Hello, help me - Vertical Jump

Hello
I want to increase my VJ.

My back squat: 265 lbs
My body weight: 180 lbs
My standing VJ: 23 inch

What do You think about my program(9 weeks) on increase vertical jump?

Day 1 sets x reps
A. jump squats
. speed squat 3-5x3 (50% 1RM squat)
B. C&J
. Back squats according to (Bill Starr - Glenn
Pendlay 5x5 ) 5x5
D. Bulgarian squat

Day 2 - recovery

Day 3

. drop jumps 3x3
. depth jumps 2x3
. reactive squat 3x3 (50% 1RM squat)
. back squat Bill Starr 3x4

Day 4 -recovery

Day 5

A. jumps squats with pause
B. hang snatch
. back squat Bill Starr 1x5
D. good morning

Exercise A

Week:
1.free
2.3x4 (20% 1RM squat)
3.3x4 (25%)
4.4x3 (30%)
5.2x2 (35%)
6.3x5 (25%)
7.4x4 (30%)
8.5x3 (35%)
9.2x2 (35%)

Exercise B

Week:
1.free
2.3x4 (70% 1RM)
3.4x4 (75%)
4.4x3 (80%)
5.2x2 (85%)
6.3x4 (75%)
7.3x4 (80%)
8.4x3 (85%)
9.2x2 (90%)

Exercise D

Week:
1-4. 3x5
5-9. 4x4

my plan for squat (however on Wednesday I do 3x4, no 5x5)
I with this plan do only back squat
http://www.geocities.com/elitemadcow1/5x5_Program/Periodized_5x5.htm

Waht do You think about it?

When in your program are you actually going to practice doing plain-old vertical jumps? Performing / practicing the movement that you are trying to improve is probably the single best way to advance.

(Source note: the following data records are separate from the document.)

(** [MerkleTree::new]. *)
Definition tree_new (depth : Z) : Result MerkleError MerkleTree :=
  _ ← validate_depth depth; Ok (mk_MerkleTree depth []).

Definition maximum_leaf_count (depth : Z) : Z :=
  Z.min (Z.shiftl 1 depth) MAX_COMMITMENTS.

Definition capacity (self : MerkleTree) : Z := maximum_leaf_count (depth self).

(** [MerkleTree::append]. *)
Definition append (commitment : Commitment) : M MerkleTree MerkleError Z :=
  self ← get;
  if capacity self <=? len (commitments self)
  then lift (Err (MerkleError.TreeFull (capacity self)))
  else
    index ← lift (ok_or (try_from U32_MAX (len (commitments self))) MerkleError.IndexOverflow);
    _ ← put (mk_MerkleTree (depth self) (commitments self ++ [commitment]));
    mret index.

Section Hashing.
Context `{Sha2}.

Definition leaf_preimage (commitment : Commitment) : list byte := LEAF_DOMAIN ++ arr commitment.
Definition node_preimage (left right : Hash) : list byte := NODE_DOMAIN ++ arr left ++ arr right.

Definition hash_leaf (commitment : Commitment) : Hash := sha256 (leaf_preimage commitment).
Definition hash_empty_leaf : Hash := sha256 EMPTY_LEAF_DOMAIN.
Definition hash_node (left right : Hash) : Hash := sha256 (node_preimage left right).

Fixpoint empty_hashes_above (previous : Hash) (n : nat) : list Hash :=
  match n with
  | O => []
  | S n => let h := hash_node previous previous in h :: empty_hashes_above h n
  end.

Definition empty_hashes (depth : nat) : list Hash :=
  hash_empty_leaf :: empty_hashes_above hash_empty_leaf depth.

(** [Vec] indexing; every index below is shown to be in range. *)
Definition index_of (l : list Hash) (i : nat) : Hash := nth i l hash_empty_leaf.

(** [children.chunks_exact(2).map(hash_node)]. *)
Fixpoint parent_level (children : list Hash) : list Hash :=
  match children with
  | l :: r :: children => hash_node l r :: parent_level children
  | _ => []
  end.

(** [if level.len() % 2 == 1 { level.push(empty) }]. *)
Definition pad (empty : Hash) (level : list Hash) : list Hash :=
  if Nat.odd (length level) then level ++ [empty] else level.

(** [for height in height..height + fuel]. *)
Fixpoint root_loop (hashes : list Hash) (fuel height : nat) (level : list Hash) : list Hash :=
  match fuel with
  | O => level
  | S fuel => root_loop hashes fuel (S height) (parent_level (pad (index_of hashes height) level))
  end.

Sometimes(twice per week) i play volleyball

its simple, at ur strength levels get stronger (bsq 450’s).

mon:
pc
bsq
gh

wed:
hs
snatch dl
1 leg squat

fri:
pc
fsq
gh/rdl

If you must add jumps, do something like this:

mon:
depth jumps
bsq
lunges
gh

fri:
speed squats
snatch dl
1 leg squats

i would also add in some low vol sprint work, throws, vertical jumps 2x a week. once you get your base strength levels then start working on depth jumps etc till then just focus on practicing your vertical jump

For strength 5x5 is bad?

Mixing one guys strength program, another person’s plyo routine, etc. is rarely a good idea. I’d try to figure out what your personal strengths and weaknesses are and focus on addressing those instead of just throwing together a bunch of stuff.

Why?
:confused:

I would assume that this would be bad because each person’s program is tailored to fit other aspects of their program. A certain strength program may be too intense to add a high intensity plyo program to. Most strength work is done on the same day as plyometric work, therefore mixing and matching is not optimal. This also depends on you and your training history. I never follow template programs. Instead, educate yourself on the basics and build a progressive smart program that meets your individual needs as an athlete.

Cleans seem to have a positive effect on my vert…

[QUOTE=tamfb]its simple, at ur strength levels get stronger (bsq 450’s).

Are you suggesting that his back squat should be about 450 lb.???

How many volleyball players can squat 450 lb.?

TNT

im saying get stronger, he should at least squat 1.5-2.0 bw before he try and get fancy.

You KNOW for a fact that this person is a male?

TNT

who cares, get stronger same rules apply.

I agree, completely.

Also, getting stronger is not always the absolute solution. He simply doesn’t have the time to express that strength in volleyball. It’s a careful balance between developing the strength necessary to allow him to express it completely (speed-strength), eg I have girls who jump higher than that and who squat much less than that. Not a completely equal comparison, even though they are volleyball players, but still relevant.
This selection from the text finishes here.